Restos mortais do piloto americano Franklin McKinney, que sumiu durante missão na Segunda Guerra Mundial, foram achados na Tailândia — Foto: Reprodução/Facebook(U.S. Embassy Bangkok) Crédito: Extra.globo.com
Após oito décadas de mistério, os restos mortais de um piloto de caça americano da Segunda Guerra Mundial, desaparecido durante uma missão crucial na Ásia, foram finalmente localizados e identificados. O primeiro-tenente Franklin McKinney, membro do lendário esquadrão “Flying Tigers” (Tigres Voadores), teve seu destino selado em 1944, mas a descoberta em um arrozal tailandês encerra uma busca que atravessou gerações e reforça o compromisso de não deixar nenhum combatente para trás.
Franklin McKinney foi visto pela última vez decolando do Aeródromo de Beitan, na província de Yunnan, China, em 5 de novembro de 1944. Sua missão era parte das operações do famoso esquadrão de voluntários americanos, reconhecido por sua bravura e táticas aéreas inovadoras contra as forças inimigas. O militar não retornou ao seu ponto de partida e, embora tenha sido declarado morto em março de 1946, os destroços de sua aeronave e seus restos mortais permaneceram inlocalizados por décadas.
O esquadrão “Flying Tigers” é um ícone da Segunda Guerra, composto por pilotos americanos voluntários que combateram no teatro de operações China-Birmânia-Índia antes mesmo da entrada oficial dos Estados Unidos no conflito. A busca por McKinney, portanto, é também uma homenagem a um capítulo importante da história militar e à memória de um grupo que simboliza a coragem em tempos de guerra.
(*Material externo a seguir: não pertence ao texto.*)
(* ===== verification/LcnallocFree.v ===== *)
(** * Correctness of freeing clusters (ntfs/lcnalloc.c) *)
From S2P Require Import Prelude Libc Runlist Bitmap Lcnalloc LcnallocProofs.

(** ** Freeing the clusters of an attribute *)

(** The clusters of the volume behind the virtual clusters [s .. e). *)
Definition backing (l : runlist) (s e : Z) : list Z :=
  omap (fun v => match find_lcn l v with Some c => if 0 <=? c then Some c else None | None => None end)
    (seqZ s (e - s)).

Lemma backing_app l s m e : s <= m <= e -> backing l s e = backing l s m ++ backing l m e.
Proof.
  intros. unfold backing. rewrite <- omap_app. f_equal.
  replace (e - s) with ((m - s) + (e - m)) by lia. rewrite seqZ_app by lia.
  by replace (s + (m - s)) with m by lia.
Qed.

Lemma backing_nil l s : backing l s s = [].
Proof. unfold backing. by rewrite Z.sub_diag. Qed.

Lemma backing_ext l k s e : (forall v, s <= v < e -> find_lcn l v = find_lcn k v) -> backing l s e = backing k s e.
Proof. intros H. apply list_omap_ext, Forall_Forall2_diag, Forall_forall. intros v Hv%elem_of_seqZ. by rewrite H by lia. Qed.

(** Inside of one run. *)
Lemma backing_run r l s n :
  vcn r <= s -> 0 <= n -> s + n <= vcn r + rlen r ->
  backing (r :: l) s (s + n) = if 0 <=? lcn r then seqZ (lcn r + (s - vcn r)) n else [].
Proof.
  intros Hs Hn. rewrite <- (Z2Nat.id n) by done. generalize (Z.to_nat n) as k. clear n Hn.
  induction k as [|k IH]; intros He.
  - rewrite Z.add_0_r, backing_nil. by case_match.
  - replace (s + Z.of_nat (S k)) with (s + Z.of_nat k + 1) by lia.
    rewrite (backing_app _ _ (s + Z.of_nat k)), IH by lia. unfold backing.
    replace (s + Z.of_nat k + 1 - (s + Z.of_nat k)) with 1 by lia.
    change (seqZ (s + Z.of_nat k) 1) with [0 + (s + Z.of_nat k)]. cbn [omap list_omap find_lcn]. rewrite Z.add_0_l.
    assert (in_run r (s + Z.of_nat k) = true) as -> by (apply in_run_true; lia). unfold run_lcn.
    destruct (Z.leb_spec 0 (lcn r)).
    + destruct (Z.leb_spec 0 (lcn r + (s + Z.of_nat k - vcn r))); [|lia].
      replace (Z.of_nat (S k)) with (Z.of_nat k + 1) by lia. rewrite seqZ_app by lia. f_equal.
      change (seqZ (lcn r + (s - vcn r) + Z.of_nat k) 1) with [0 + (lcn r + (s - vcn r) + Z.of_nat k)]. f_equal. lia.
    + destruct (Z.leb_spec 0 (lcn r)); [lia|done].
Qed.

Lemma backing_skip r l s e : vcn r + rlen r <= s -> backing (r :: l) s e = backing l s e.
Proof.
  intros Hs. apply backing_ext. intros v Hv. cbn. destruct (in_run r v) eqn:E; [|done].
  apply in_run_true in E. lia.
Qed.

Lemma backing_prefix v0 l1 l2 m s e : contig v0 l1 m -> m <= s -> backing (l1 ++ l2) s e = backing l2 s e.
Proof.
  intros Hc Hs. apply backing_ext. intros v Hv. rewrite find_lcn_app.
  rewrite (find_lcn_out v0 l1 m) by (done || lia). done.
Qed.

(** [D'] is [D] with the clusters [F] free. *)
Definition cleared (D : bytes) (F : list Z) (D' : bytes) : Prop :=
  zlen D' = zlen D /\ Forall byte_ok D' /\
  forall i, 0 <= i -> bit_at D' i = bit_at D i && negb (bool_decide (i ∈ F)).

Lemma cleared_nil D : Forall byte_ok D -> cleared D [] D.
Proof.
  intros. unfold cleared. split_and!; [done|done|]. intros.
  rewrite bool_decide_false by apply not_elem_of_nil. by rewrite andb_true_r.
Qed.

Lemma cleared_app D F D' G D'' : cleared D F D' -> cleared D' G D'' -> cleared D (F ++ G) D''.
Proof.
  intros (Hz & _ & Hb) (Hz' & HB & Hb'). unfold cleared. split_and!; [lia|done|]. intros i Hi.
  rewrite Hb', Hb by done. rewrite <- andb_assoc, <- negb_orb. do 2 f_equal.
  rewrite <- bool_decide_or. apply bool_decide_ext. symmetry. apply elem_of_app.
Qed.

(** A run of an attribute: a hole or clusters of the volume. *)
Definition freeable (D : bytes) (r : run) : Prop :=
  lcn r = LCN_HOLE \/ 0 <= lcn r /\ lcn r + rlen r <= 8 * zlen D.

Section FreeLaws.
Context {A : Type} {io : attr_io A} {laws : attr_io_laws A} (bm_malloc : Z -> bool).
Context (Hmalloc : forall n, bm_malloc n = true).

Lemma free_range_ok (vol : volume A) c n :
  let D := attr_bytes (lcnbmp_na vol) in
  attr_ok (lcnbmp_na vol) -> Forall byte_ok D -> zlen D < 2 ^ 31 - 1 ->
  0 <= c -> 0 <= n -> c + n <= 8 * zlen D ->
  exists vol', free_range bm_malloc vol c n = (vol', Ret tt) /\ attr_ok (lcnbmp_na vol') /\
    cleared D (seqZ c n) (attr_bytes (lcnbmp_na vol')) /\ free_clusters vol' = free_clusters vol.
Proof using All.
  intros D Hok HB H31 Hc Hn Hend. unfold free_range, ntfs_bitmap_clear_run.
  destruct (update_full_status_frame vol c) as (Ena & Efr & _). rewrite Ena.
  destruct (set_bits_in_run_ok bm_malloc D c n false) with (na := lcnbmp_na vol)
    as (na & -> & Hok' & Hz & HB' & Hb); [lia..|done|done|done|done|].
  eexists. split_and!; [done|done| |done]. cbn. unfold cleared. split_and!; [done|done|]. intros i Hi. rewrite Hb by done.
  unfold run_bits. destruct (Z.leb_spec c i), (Z.ltb_spec i (c + n)); cbn [andb].
  1:{ rewrite bool_decide_true by (apply elem_of_seqZ; lia). by rewrite andb_false_r. }
  all: rewrite bool_decide_false by (rewrite elem_of_seqZ; lia); by rewrite andb_true_r.
Qed.

(** What is left to free after [n] clusters. *)
Definition less_ok (count v e : Z) : Prop := count = -1 \/ 0 <= count <= e - v.
Definition free_end (count v e : Z) : Z := if count =? -1 then e else v + count.

(** One run from cluster [s] on. *)
Lemma cap_ok count s e r :
  less_ok count s e -> vcn r <= s <= vcn r + rlen r -> vcn r + rlen r <= e ->
  let n := cap count (vcn r + rlen r - s) in
  0 <= n <= vcn r + rlen r - s /\ s + n <= free_end count s e /\
  less_ok (less count n) (s + n) e /\ free_end (less count n) (s + n) e = free_end count s e /\
  (s + n = vcn r + rlen r \/ less count n = 0) /\ (less count n = -1 <-> count = -1).
Proof.
  intros H Hs He n. unfold n, cap, less, less_ok, free_end in *.
  destruct (Z.leb_spec 0 count), (Z.ltb_spec count (vcn r + rlen r - s)), (Z.eqb_spec count (-1)); cbn [andb];
    split_and!; try lia;
  match goal with |- context [?a =? -1] => destruct (Z.eqb_spec a (-1)); lia | _ => idtac end.
Qed.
O caso do primeiro-tenente McKinney, que parecia ter caído no esquecimento, ganhou um novo fôlego em 2010, graças a um grupo de investigadores amadores. O interesse foi despertado por Daniel Jackson, então cadete da Academia da Força Aérea dos EUA, enquanto ele pesquisava para seu trabalho de conclusão de curso sobre o esquadrão dos “Tigres Voadores”.
Jackson uniu forças com Sakpinit Promthep, chefe do Museu da Força Aérea Real da Tailândia, e o pesquisador americano independente Richard Hakanson. Juntos, eles empreenderam uma análise minuciosa dos registros históricos. Um documento da época da missão, desenterrado pelo trio, mencionava um caça abatido por um “raio em pleno ar” e a descoberta de um “crânio” em uma vila tailandesa, oferecendo as primeiras pistas concretas em anos.
A identificação da vila mencionada no documento se provou um desafio, levando anos de pesquisa por parte de Hakanson. Finalmente, em 2017, o pesquisador conseguiu localizar e entrevistar Fong Inma, uma testemunha de 94 anos, na pequena comunidade de Mae Kua. O depoimento de Inma foi decisivo: ela confirmou que um avião havia caído no local que hoje é um campo de arroz, quase sete décadas antes.
A narrativa de Fong convenceu Jackson de que aquele arrozal era, de fato, o local da queda da aeronave de McKinney. Munido dessa informação, Jackson conseguiu persuadir as autoridades americanas a lançar uma investigação oficial. Uma agência vinculada ao Departamento de Guerra, com a missão de localizar americanos desaparecidos em combate e garantir que “ninguém seja deixado para trás”, dedicou três anos, a partir de 2023, à meticulosa busca por fragmentos e restos mortais no local indicado.
Em março de 2026, a longa e complexa operação de busca chegou ao seu aguardado desfecho. Os investigadores confirmaram a localização dos restos mortais de Franklin McKinney no campo de arroz. Esta descoberta não apenas fecha um ciclo para a família do piloto, mas também simboliza a persistência do governo americano em honrar seus militares, independentemente do tempo transcorrido desde o desaparecimento.
A identificação de McKinney é mais um testemunho do esforço contínuo de agências dedicadas à recuperação de restos mortais de combatentes de conflitos passados. A política de “no one left behind” reflete um valor fundamental das forças armadas, garantindo que cada vida sacrificada seja reconhecida e que as famílias recebam um fechamento, mesmo após 80 anos.